#### [What you will do]
Your answer should hold each line of the material that contains the word "list".

#### [Record set]
(* ===== verification/Scram.v ===== *)
(** * internal/auth/scram.go: SCRAM-SHA-256 messages and keys

    SHA-256 and HMAC come from the language's library; they are the fields of the
    class [Crypto], with the lengths of their results as its laws.  A message is
    a list of [k=value] attributes; an error is [None] (the handlers do not look
    at the text). *)
From S2P Require Import Prelude GoLib Base64.

Class Crypto := {
  sha256 : gostring -> gostring;
  hmac : gostring -> gostring -> gostring;   (* key, message *)
  sha256_length m : length (sha256 m) = 32%nat;
  hmac_length k m : length (hmac k m) = 32%nat
}.

Definition byte_xor (a b : ascii) : ascii := byte_of (Z.lxor (bz a) (bz b)).

(** [result[i] = a[i] ^ b[i]]; [None] is the panic when [b] is shorter. *)
Fixpoint XORBytes (a b : gostring) : option gostring :=
  match a, b with
  | [], _ => Some []
  | x :: a', y :: b' => r ← XORBytes a' b'; Some (byte_xor x y :: r)
  | _ :: _, [] => None
  end.

Section Keys.
Context {C : Crypto}.

(** The loop of [Hi]: [n] further blocks, [u] the last one. *)
Fixpoint Hi_loop (password : gostring) (n : nat) (u result : gostring) : gostring :=
  match n with
  | O => result
  | S n => let u := hmac password u in
      Hi_loop password n u (zip_with byte_xor result u)
  end.
Definition Hi (password salt : gostring) (iterations : Z) : gostring :=
  let u := hmac password (salt ++ [byte_of 0; byte_of 0; byte_of 0; byte_of 1]) in
  Hi_loop password (Z.to_nat (iterations - 1)) u u.

Record SCRAMSHA256 := {
  salt : gostring; saltedPassword : gostring; storedKey : gostring; serverKey : gostring }.

Definition NewSCRAMSHA256 (password s : gostring) (iterations : Z) : SCRAMSHA256 :=
  let salted := Hi password s iterations in
  {| salt := s; saltedPassword := salted;
    storedKey := sha256 (hmac salted "Client Key"); serverKey := hmac salted "Server Key" |}.

Definition scramAuthMessage (clientFirstBare serverFirst clientFinalWithoutProof : gostring)
  : gostring := clientFirstBare ++ "," ++ serverFirst ++ "," ++ clientFinalWithoutProof.

Definition ServerSignature (key cfb sf cfwp : gostring) : gostring :=
  hmac key (scramAuthMessage cfb sf cfwp).
Definition ClientProof (key cfb sf cfwp : gostring) : gostring :=
  hmac key (scramAuthMessage cfb sf cfwp).
Definition ComputeSignatureKey (salted cfb sf cfwp : gostring) : gostring :=
  hmac (hmac salted "Server Key") (scramAuthMessage cfb sf cfwp).
End Keys.

(** ** Messages *)

(** The loop every parser starts with: the attributes by their letter, a later
    one replacing an earlier one, or an error. *)
Fixpoint scramAttrs (pairs : list gostring) (parts : gmap ascii gostring)
  : option (gmap ascii gostring) :=
  match pairs with
  | [] => Some parts
  | (k :: e :: val) :: r => if e =c? "=" then scramAttrs r (<[k := val]> parts) else None
  | _ :: r => scramAttrs r parts
  end.

Record SCRAMClientInitialMessage := {
  ciAuthzID : gostring; ciAuthCID : gostring; ciChannelBind : gostring; ciNonce : gostring }.
Record SCRAMServerFirstMessage := {
  sfSalt : gostring; sfNonce : gostring; sfIterations : Z }.
Record SCRAMClientFinalMessage := {
  cfChannelBind : gostring; cfNonce : gostring; cfClientProof : gostring }.

Definition BuildClientFirstMessage (authzID username channelBind nonce : gostring) : gostring :=
  (if channelBind =s? [] then "n" : gostring else "p=" ++ channelBind) ++ "," ++
  (if authzID =s? [] then [] else "a=" ++ authzID) ++ ",n=" ++ username ++ ",r=" ++ nonce.

Definition ParseClientFirstMessage (msg : gostring) : option SCRAMClientInitialMessage :=
  parts ← scramAttrs (Split msg ",") ∅;
  Some {| ciAuthzID := default [] (parts !! "a"%char); ciAuthCID := default [] (parts !! "n"%char);
          ciChannelBind := default [] (parts !! "c"%char); ciNonce := default [] (parts !! "r"%char) |}.

Definition BuildServerFirstMessage (nonce s : gostring) (iterations : Z) : gostring :=
  "r=" ++ nonce ++ ",s=" ++ encode StdEncoding s ++ ",i=" ++ FormatUint iterations.

Definition ParseServerFirstMessage (msg : gostring) : option SCRAMServerFirstMessage :=
  parts ← scramAttrs (Split msg ",") ∅;
  r ← parts !! "r"%char;
  s ← parts !! "s"%char;
  salt ← decode StdEncoding s;
  i ← parts !! "i"%char;
  match Atoi i with
  | Ok n => if n <? 1 then None else Some {| sfSalt := salt; sfNonce := r; sfIterations := n |}
  | Err _ => None
  end.

Definition BuildClientFinalMessage (channelBind nonce clientProof : gostring) : gostring :=
  "c=" ++ encode StdEncoding channelBind ++ ",r=" ++ nonce ++ ",p=" ++
  encode StdEncoding clientProof.

Definition ParseClientFinalMessage (msg : gostring) : option SCRAMClientFinalMessage :=
  parts ← scramAttrs (Split msg ",") ∅;
  c ← parts !! "c"%char;
  r ← parts !! "r"%char;
  p ← parts !! "p"%char;
  proof ← decode StdEncoding p;
  Some {| cfChannelBind := c; cfNonce := r; cfClientProof := proof |}.

Definition BuildServerFinalMessage (serverSignature : gostring) : gostring :=
  "v=" ++ encode StdEncoding serverSignature.

(** ** Lemmas *)
Lemma byte_xor_range a b : 0 <= Z.lxor (bz a) (bz b) < 256.
Proof.
  pose proof (bz_range a). pose proof (bz_range b).
  assert (Hn : 0 <= Z.lxor (bz a) (bz b)) by (apply Z.lxor_nonneg; lia).
  split; [done |]. destruct (decide (Z.lxor (bz a) (bz b) = 0)) as [-> | Hne]; [lia |].
  apply Z.log2_lt_cancel. eapply Z.le_lt_trans; [apply Z.log2_lxor; lia |].
  assert (forall z, 0 <= z < 256 -> Z.log2 z < Z.log2 256).
  { intros z Hz. destruct (decide (z = 0)) as [-> | ]; [done |].
    change (Z.log2 256) with 8. apply Z.log2_lt_pow2; lia. }
  apply Z.max_lub_lt; auto.
Qed.

Lemma byte_xor_cancel a b : byte_xor (byte_xor a b) b = a.
Proof.
  unfold byte_xor. rewrite bz_byte_of by apply byte_xor_range.
  by rewrite Z.lxor_assoc, Z.lxor_nilpotent, Z.lxor_0_r, byte_of_bz.
Qed.

(** Masking with a key of the same length and unmasking again. *)
Lemma XORBytes_cancel a k :
  length a = length k -> exists x, XORBytes a k = Some x /\ length x = length k /\
    XORBytes x k = Some a.
Proof.
  revert k. induction a as [| c a IH]; intros [| d k] H; simplify_eq/=; [by exists [] |].
  destruct (IH k H) as (x & Hx & Hl & Hk). rewrite Hx. exists (byte_xor c d :: x). simpl.
  by rewrite Hk, Hl, byte_xor_cancel.
Qed.

Lemma std_no_comma bs : ("," : ascii)%char ∉ encode StdEncoding bs.
Proof.
  intros H. destruct (encode_chars StdEncoding StdEncoding_valid bs _ H) as [Hc | Hc]; [| done].
  refine (bool_decide_unpack (","%char ∉ alphabet StdEncoding) _ Hc). vm_compute. exact I.
Qed.

Lemma digits_no_comma n : 0 <= n -> ("," : ascii)%char ∉ FormatUint n.
Proof.
  intros Hn H. pose proof (FormatUint_digits n Hn) as Hd.
  rewrite forallb_true_iff in Hd. by specialize (Hd _ H).
Qed.

(** ** Properties *)

Ltac no_comma :=
  repeat (apply Forall_cons_2 || apply Forall_nil_2); simpl;
  rewrite ?not_elem_of_cons, ?not_elem_of_nil; split_and?; try done;
  auto using std_no_comma.

(** The client-first message a client builds is parsed back into its user
    name, nonce and authorization identity, whatever the channel binding flag. *)
Lemma client_first_parse authz user cb nonce :
  (","%char ∉ authz) -> (","%char ∉ user) -> (","%char ∉ cb) -> (","%char ∉ nonce) ->
  ParseClientFirstMessage (BuildClientFirstMessage authz user cb nonce) =
    Some {| ciAuthzID := authz; ciAuthCID := user; ciChannelBind := []; ciNonce := nonce |}.
Proof.
  intros Ha Hu Hc Hn. unfold ParseClientFirstMessage.
  replace (BuildClientFirstMessage authz user cb nonce) with
    (Join [if cb =s? [] then "n" : gostring else "p=" ++ cb; if authz =s? [] then [] else "a=" ++ authz;
           "n=" ++ user; "r=" ++ nonce] [","%char])
    by (unfold BuildClientFirstMessage; simpl; by rewrite <-?app_assoc).
  rewrite Split_Join; [| done |]; repeat case_bool_decide; simplify_eq/=; try done; no_comma.
Qed.

Lemma server_first_roundtrip nonce s n :
  (","%char ∉ nonce) -> 1 <= n <= max_int64 ->
  ParseServerFirstMessage (BuildServerFirstMessage nonce s n) =
    Some {| sfSalt := s; sfNonce := nonce; sfIterations := n |}.
Proof.
  intros Hn Hi. unfold ParseServerFirstMessage.
  replace (BuildServerFirstMessage nonce s n) with
    (Join ["r=" ++ nonce; "s=" ++ encode StdEncoding s; "i=" ++ FormatUint n] [","%char])
    by (unfold BuildServerFirstMessage; simpl; by rewrite <-?app_assoc).
  rewrite Split_Join; [| done | no_comma; by apply digits_no_comma; lia].
  simplify_map_eq. rewrite decode_encode by apply StdEncoding_valid. simplify_map_eq.
  rewrite Atoi_FormatUint by lia. by destruct (Z.ltb_spec n 1); [lia |].
Qed.

Lemma client_final_roundtrip cb nonce proof :
  (","%char ∉ nonce) ->
  ParseClientFinalMessage (BuildClientFinalMessage cb nonce proof) =
    Some {| cfChannelBind := encode StdEncoding cb; cfNonce := nonce; cfClientProof := proof |}.
Proof.
  intros Hn. unfold ParseClientFinalMessage.
  replace (BuildClientFinalMessage cb nonce proof) with
    (Join ["c=" ++ encode StdEncoding cb; "r=" ++ nonce; "p=" ++ encode StdEncoding proof] [","%char])
    by (unfold BuildClientFinalMessage; simpl; by rewrite <-?app_assoc).
  rewrite Split_Join; [| done | no_comma].
  simplify_map_eq. by rewrite decode_encode by apply StdEncoding_valid.
Qed.

(** ** A stand-in for witnesses

    Not a hash: it has the lengths SHA-256 has. *)
Definition pad32 (s : gostring) : gostring := take 32 (s ++ repeat (byte_of 0) 32).
Lemma pad32_length s : length (pad32 s) = 32%nat.
Proof. unfold pad32. rewrite length_take, length_app, repeat_length. lia. Qed.
Definition toy_crypto : Crypto := {|
  sha256 := pad32; hmac := fun k m => pad32 (k ++ m);
  sha256_length := pad32_length; hmac_length := fun k m => pad32_length (k ++ m) |}.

#### [Exercise solution]
    a list of [k=value] attributes; an error is [None] (the handlers do not look
Fixpoint scramAttrs (pairs : list gostring) (parts : gmap ascii gostring)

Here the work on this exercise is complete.